**Prompt**
Only one stretch of the data below should be repeated: the lines from the line containing "#[local] Open Scope Z_scope." through the line containing "Lemma added_notices cfg", inclusive, exactly as they are.

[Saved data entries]
---

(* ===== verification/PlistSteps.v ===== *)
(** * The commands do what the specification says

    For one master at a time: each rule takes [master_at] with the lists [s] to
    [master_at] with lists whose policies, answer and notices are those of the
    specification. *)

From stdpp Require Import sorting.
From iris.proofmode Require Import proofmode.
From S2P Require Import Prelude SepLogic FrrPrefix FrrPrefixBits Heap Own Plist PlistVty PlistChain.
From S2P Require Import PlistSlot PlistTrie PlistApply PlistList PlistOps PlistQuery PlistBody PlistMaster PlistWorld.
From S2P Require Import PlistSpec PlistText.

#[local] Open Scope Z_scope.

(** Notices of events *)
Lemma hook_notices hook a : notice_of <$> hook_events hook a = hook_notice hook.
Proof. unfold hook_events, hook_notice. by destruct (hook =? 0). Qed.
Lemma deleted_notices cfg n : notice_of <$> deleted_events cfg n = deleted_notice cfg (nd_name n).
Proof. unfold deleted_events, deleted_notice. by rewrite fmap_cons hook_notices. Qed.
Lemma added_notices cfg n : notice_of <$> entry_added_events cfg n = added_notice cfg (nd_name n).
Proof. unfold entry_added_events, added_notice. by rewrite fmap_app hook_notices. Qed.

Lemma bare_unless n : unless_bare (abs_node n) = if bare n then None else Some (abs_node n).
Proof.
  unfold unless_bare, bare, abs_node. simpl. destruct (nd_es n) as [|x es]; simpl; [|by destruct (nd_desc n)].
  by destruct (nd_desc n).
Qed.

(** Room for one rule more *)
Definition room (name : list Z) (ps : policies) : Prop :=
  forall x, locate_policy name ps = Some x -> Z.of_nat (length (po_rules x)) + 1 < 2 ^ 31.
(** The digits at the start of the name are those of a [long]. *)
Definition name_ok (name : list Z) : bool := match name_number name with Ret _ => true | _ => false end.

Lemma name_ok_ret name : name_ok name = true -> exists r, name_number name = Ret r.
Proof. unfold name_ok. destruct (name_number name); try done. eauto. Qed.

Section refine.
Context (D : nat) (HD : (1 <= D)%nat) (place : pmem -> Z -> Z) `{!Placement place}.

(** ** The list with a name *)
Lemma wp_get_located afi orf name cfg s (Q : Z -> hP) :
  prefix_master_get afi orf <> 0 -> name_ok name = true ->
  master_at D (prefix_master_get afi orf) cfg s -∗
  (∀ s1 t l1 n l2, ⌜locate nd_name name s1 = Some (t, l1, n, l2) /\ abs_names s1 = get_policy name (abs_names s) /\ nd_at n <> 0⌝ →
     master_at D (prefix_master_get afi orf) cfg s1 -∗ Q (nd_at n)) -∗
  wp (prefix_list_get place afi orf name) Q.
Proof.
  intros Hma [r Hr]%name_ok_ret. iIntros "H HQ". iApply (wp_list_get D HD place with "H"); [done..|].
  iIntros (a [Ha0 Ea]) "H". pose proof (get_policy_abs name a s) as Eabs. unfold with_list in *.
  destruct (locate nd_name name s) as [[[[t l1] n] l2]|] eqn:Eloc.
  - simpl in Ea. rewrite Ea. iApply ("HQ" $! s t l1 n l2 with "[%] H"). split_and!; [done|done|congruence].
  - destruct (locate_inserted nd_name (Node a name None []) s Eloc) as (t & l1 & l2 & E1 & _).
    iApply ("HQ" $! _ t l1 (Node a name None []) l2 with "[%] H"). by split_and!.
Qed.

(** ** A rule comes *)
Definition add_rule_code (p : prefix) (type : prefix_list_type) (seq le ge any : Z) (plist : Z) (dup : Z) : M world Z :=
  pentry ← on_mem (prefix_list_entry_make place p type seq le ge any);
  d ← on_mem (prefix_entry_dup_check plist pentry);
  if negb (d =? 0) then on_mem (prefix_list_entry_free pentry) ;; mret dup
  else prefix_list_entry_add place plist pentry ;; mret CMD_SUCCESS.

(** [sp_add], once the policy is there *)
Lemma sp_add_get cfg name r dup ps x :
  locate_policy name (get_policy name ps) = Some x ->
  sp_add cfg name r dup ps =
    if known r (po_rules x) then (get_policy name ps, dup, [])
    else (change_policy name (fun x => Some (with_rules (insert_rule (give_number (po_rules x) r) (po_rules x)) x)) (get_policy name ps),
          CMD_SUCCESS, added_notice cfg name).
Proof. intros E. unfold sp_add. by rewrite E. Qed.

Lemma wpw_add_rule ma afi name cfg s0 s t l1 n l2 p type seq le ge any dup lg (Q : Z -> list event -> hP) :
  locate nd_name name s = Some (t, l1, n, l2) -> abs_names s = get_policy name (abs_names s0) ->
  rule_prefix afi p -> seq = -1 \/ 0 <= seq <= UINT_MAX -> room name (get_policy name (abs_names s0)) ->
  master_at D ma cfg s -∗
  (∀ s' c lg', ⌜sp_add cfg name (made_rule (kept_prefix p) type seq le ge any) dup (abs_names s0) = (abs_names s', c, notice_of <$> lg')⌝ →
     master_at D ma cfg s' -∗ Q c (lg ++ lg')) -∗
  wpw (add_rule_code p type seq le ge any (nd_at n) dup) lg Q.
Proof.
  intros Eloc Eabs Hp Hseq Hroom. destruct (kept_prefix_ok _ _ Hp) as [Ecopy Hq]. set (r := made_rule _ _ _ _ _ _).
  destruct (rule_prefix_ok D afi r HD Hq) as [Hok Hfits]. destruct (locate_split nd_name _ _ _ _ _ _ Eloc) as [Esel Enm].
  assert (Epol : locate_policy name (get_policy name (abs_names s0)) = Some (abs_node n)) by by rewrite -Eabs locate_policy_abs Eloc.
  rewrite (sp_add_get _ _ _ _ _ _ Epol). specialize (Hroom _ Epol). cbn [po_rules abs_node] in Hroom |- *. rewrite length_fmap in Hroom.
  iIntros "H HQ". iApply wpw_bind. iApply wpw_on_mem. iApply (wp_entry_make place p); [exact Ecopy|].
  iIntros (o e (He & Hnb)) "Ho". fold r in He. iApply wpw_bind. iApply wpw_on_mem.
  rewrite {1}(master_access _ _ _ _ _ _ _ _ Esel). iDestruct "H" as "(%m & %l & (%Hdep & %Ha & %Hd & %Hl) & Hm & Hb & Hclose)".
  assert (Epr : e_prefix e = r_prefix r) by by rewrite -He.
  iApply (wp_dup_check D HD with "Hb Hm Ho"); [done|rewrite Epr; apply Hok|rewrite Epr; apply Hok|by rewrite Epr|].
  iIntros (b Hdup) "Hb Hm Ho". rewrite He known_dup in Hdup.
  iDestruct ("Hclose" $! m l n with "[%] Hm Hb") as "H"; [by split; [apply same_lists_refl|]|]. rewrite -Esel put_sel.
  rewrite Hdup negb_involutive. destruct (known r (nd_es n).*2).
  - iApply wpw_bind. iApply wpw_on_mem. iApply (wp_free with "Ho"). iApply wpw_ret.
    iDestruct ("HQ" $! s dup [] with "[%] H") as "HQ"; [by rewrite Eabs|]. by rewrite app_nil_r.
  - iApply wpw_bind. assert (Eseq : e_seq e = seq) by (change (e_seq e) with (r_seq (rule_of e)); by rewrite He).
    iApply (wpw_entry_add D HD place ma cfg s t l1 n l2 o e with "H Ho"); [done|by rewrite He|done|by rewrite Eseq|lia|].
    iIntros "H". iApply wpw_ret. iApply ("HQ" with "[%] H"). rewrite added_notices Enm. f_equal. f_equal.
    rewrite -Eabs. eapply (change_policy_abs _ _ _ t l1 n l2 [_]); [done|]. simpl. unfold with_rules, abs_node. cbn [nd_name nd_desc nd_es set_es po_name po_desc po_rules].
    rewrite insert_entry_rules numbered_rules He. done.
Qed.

---

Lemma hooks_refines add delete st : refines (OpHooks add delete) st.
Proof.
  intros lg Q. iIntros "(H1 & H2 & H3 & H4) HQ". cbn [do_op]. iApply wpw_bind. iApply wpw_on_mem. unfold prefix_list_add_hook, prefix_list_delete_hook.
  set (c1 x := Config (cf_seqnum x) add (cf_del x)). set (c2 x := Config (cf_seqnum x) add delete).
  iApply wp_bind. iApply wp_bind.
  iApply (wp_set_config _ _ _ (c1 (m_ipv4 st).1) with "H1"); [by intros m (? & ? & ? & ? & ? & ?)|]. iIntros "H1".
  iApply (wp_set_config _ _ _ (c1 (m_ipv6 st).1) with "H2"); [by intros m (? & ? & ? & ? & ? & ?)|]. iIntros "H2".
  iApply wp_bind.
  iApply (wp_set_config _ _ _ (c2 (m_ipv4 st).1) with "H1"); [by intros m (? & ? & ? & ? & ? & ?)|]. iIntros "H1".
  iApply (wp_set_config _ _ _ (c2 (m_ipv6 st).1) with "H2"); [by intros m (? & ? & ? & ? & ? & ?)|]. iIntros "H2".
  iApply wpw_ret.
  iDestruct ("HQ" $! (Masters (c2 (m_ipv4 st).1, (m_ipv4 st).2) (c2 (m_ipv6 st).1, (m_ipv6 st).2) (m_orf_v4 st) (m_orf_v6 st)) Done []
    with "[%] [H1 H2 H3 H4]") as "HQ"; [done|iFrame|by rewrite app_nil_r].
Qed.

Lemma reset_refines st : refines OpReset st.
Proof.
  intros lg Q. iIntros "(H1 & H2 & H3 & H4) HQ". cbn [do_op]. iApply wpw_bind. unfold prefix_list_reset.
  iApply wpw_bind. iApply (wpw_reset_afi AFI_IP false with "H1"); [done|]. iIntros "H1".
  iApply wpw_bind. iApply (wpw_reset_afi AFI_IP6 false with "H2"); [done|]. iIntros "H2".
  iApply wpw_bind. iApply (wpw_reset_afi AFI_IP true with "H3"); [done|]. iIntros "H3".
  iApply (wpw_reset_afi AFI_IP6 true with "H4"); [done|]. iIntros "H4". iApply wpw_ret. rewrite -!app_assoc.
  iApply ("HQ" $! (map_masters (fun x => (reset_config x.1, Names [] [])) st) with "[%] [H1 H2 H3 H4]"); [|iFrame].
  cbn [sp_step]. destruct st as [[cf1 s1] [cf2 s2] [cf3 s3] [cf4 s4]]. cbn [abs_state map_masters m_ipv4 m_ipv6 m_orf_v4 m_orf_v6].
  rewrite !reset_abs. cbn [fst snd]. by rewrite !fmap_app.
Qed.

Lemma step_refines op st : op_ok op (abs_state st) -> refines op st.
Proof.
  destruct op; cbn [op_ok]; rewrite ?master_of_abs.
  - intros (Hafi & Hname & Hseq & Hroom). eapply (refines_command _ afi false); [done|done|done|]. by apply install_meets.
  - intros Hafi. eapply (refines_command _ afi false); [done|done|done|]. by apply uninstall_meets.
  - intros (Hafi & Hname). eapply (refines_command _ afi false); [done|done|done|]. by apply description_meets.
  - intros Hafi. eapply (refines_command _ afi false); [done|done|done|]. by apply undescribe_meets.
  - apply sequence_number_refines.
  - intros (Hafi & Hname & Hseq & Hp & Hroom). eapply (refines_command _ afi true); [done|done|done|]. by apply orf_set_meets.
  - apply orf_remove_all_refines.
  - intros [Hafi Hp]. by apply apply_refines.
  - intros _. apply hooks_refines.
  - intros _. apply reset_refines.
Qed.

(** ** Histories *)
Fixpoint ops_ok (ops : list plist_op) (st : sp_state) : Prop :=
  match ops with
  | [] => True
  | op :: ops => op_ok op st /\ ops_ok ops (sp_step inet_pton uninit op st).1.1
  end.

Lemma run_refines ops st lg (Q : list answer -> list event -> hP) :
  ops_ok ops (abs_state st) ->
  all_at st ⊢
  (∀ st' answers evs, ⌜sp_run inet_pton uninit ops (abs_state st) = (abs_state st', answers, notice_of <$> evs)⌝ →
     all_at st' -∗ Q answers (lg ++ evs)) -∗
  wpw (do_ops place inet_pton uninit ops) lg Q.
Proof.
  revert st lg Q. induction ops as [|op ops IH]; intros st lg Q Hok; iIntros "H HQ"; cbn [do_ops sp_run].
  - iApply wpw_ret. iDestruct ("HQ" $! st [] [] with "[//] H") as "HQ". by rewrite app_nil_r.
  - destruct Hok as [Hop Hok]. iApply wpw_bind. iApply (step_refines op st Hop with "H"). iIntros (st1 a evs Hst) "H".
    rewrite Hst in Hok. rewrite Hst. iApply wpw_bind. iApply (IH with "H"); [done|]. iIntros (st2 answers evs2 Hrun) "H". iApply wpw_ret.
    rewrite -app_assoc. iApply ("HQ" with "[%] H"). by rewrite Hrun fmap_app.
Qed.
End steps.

---

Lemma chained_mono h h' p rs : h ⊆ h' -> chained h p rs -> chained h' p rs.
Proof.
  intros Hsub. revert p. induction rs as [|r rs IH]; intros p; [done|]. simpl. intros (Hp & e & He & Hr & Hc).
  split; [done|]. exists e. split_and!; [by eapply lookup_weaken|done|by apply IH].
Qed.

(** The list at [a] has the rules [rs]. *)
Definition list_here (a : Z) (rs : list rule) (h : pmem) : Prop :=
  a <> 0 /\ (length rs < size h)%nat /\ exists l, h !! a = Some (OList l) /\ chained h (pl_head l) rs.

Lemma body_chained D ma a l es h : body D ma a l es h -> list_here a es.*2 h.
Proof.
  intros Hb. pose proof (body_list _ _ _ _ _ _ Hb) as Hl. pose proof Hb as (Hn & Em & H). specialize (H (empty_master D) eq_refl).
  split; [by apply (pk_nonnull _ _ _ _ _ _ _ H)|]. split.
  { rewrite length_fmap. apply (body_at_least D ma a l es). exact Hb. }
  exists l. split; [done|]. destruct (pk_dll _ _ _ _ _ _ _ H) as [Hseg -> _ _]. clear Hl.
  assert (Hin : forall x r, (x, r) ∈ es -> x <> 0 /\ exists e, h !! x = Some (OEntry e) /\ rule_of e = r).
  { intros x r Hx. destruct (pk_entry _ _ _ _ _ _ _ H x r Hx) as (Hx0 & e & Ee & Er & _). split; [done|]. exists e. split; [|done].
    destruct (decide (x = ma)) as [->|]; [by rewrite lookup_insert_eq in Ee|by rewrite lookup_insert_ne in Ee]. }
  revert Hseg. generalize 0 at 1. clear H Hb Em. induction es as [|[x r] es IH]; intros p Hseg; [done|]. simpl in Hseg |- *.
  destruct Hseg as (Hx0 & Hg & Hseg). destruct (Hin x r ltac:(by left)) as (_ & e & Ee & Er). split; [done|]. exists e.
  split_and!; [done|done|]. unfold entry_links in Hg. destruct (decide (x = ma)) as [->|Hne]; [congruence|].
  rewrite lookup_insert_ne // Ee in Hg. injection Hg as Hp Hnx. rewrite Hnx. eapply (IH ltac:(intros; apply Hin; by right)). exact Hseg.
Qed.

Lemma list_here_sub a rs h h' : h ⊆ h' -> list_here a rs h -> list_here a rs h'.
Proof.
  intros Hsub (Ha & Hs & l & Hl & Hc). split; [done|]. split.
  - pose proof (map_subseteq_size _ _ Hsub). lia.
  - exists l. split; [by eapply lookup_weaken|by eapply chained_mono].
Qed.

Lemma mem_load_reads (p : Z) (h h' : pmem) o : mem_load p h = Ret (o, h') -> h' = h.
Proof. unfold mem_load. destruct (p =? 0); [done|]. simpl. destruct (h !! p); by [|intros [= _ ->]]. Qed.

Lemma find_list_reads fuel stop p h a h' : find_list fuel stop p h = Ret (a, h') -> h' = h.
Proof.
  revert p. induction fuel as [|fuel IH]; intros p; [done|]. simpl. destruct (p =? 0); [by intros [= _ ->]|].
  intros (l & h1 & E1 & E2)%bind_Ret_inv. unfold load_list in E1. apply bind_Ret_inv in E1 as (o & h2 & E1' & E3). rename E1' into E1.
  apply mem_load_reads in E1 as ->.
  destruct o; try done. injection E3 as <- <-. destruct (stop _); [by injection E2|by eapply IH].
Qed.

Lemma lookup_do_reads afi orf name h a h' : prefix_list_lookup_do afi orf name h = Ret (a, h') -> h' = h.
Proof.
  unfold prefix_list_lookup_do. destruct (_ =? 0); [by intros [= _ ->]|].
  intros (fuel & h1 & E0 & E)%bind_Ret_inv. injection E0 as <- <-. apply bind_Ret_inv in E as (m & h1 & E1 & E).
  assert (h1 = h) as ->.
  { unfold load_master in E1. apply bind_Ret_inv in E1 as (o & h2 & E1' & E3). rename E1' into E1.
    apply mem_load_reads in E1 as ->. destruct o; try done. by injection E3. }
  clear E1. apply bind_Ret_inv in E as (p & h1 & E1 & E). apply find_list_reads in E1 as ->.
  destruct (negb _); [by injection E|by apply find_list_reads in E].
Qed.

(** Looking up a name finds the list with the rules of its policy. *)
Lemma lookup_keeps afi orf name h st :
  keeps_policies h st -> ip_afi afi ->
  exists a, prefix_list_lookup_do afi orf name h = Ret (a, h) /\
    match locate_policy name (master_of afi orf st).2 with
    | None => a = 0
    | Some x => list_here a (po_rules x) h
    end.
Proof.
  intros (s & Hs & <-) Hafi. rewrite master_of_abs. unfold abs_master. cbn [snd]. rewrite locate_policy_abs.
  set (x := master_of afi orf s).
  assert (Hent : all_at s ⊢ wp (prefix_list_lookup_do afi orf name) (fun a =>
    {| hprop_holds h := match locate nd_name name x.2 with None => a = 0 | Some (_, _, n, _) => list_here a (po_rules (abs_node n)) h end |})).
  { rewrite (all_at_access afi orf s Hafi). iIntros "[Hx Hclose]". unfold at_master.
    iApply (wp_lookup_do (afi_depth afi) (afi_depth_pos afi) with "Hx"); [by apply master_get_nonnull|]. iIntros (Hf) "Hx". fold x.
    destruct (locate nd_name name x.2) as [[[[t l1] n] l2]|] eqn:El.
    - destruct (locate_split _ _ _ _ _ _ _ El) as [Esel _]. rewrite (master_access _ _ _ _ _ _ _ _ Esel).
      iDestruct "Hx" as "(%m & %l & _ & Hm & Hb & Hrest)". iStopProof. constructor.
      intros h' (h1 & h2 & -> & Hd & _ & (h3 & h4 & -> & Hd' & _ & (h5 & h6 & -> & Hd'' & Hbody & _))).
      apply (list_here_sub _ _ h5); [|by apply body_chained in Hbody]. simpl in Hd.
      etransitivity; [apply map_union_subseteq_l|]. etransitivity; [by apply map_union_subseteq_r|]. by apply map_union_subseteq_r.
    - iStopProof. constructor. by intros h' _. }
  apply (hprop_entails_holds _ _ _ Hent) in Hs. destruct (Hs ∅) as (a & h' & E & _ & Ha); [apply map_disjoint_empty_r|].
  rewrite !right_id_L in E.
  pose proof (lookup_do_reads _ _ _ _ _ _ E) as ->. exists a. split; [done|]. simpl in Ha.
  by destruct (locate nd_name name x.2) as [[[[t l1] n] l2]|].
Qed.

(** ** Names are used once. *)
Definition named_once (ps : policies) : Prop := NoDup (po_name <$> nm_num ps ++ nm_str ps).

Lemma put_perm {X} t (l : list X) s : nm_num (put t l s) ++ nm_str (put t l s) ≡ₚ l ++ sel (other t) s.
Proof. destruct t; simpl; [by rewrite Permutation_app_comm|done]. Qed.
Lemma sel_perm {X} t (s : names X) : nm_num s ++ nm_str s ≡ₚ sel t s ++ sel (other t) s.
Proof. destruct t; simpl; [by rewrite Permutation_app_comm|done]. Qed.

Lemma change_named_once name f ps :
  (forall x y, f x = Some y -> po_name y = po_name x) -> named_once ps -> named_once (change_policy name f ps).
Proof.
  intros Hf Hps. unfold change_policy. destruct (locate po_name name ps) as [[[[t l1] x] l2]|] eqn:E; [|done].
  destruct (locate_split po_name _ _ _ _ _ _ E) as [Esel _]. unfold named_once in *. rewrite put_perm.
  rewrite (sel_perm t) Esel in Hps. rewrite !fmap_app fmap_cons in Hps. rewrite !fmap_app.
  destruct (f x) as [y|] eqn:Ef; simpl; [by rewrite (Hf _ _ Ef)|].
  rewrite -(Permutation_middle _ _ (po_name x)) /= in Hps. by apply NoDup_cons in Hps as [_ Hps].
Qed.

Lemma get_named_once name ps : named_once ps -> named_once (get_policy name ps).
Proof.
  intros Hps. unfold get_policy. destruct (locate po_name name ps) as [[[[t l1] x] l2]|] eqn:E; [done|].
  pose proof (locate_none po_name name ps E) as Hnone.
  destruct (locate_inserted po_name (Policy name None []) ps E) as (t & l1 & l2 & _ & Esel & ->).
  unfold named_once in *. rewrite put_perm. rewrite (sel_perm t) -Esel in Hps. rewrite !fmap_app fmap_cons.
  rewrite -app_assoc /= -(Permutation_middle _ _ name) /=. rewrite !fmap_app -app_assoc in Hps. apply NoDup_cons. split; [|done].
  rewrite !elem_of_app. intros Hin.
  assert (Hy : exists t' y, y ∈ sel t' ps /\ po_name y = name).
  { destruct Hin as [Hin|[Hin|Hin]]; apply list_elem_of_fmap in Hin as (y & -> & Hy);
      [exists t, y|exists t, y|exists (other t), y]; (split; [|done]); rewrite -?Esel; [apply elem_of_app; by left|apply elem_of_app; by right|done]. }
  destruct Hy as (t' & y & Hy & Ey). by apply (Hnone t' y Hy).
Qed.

---

**Output below**
#[local] Open Scope Z_scope.

(** Notices of events *)
Lemma hook_notices hook a : notice_of <$> hook_events hook a = hook_notice hook.
Proof. unfold hook_events, hook_notice. by destruct (hook =? 0). Qed.
Lemma deleted_notices cfg n : notice_of <$> deleted_events cfg n = deleted_notice cfg (nd_name n).
Proof. unfold deleted_events, deleted_notice. by rewrite fmap_cons hook_notices. Qed.
Lemma added_notices cfg n : notice_of <$> entry_added_events cfg n = added_notice cfg (nd_name n).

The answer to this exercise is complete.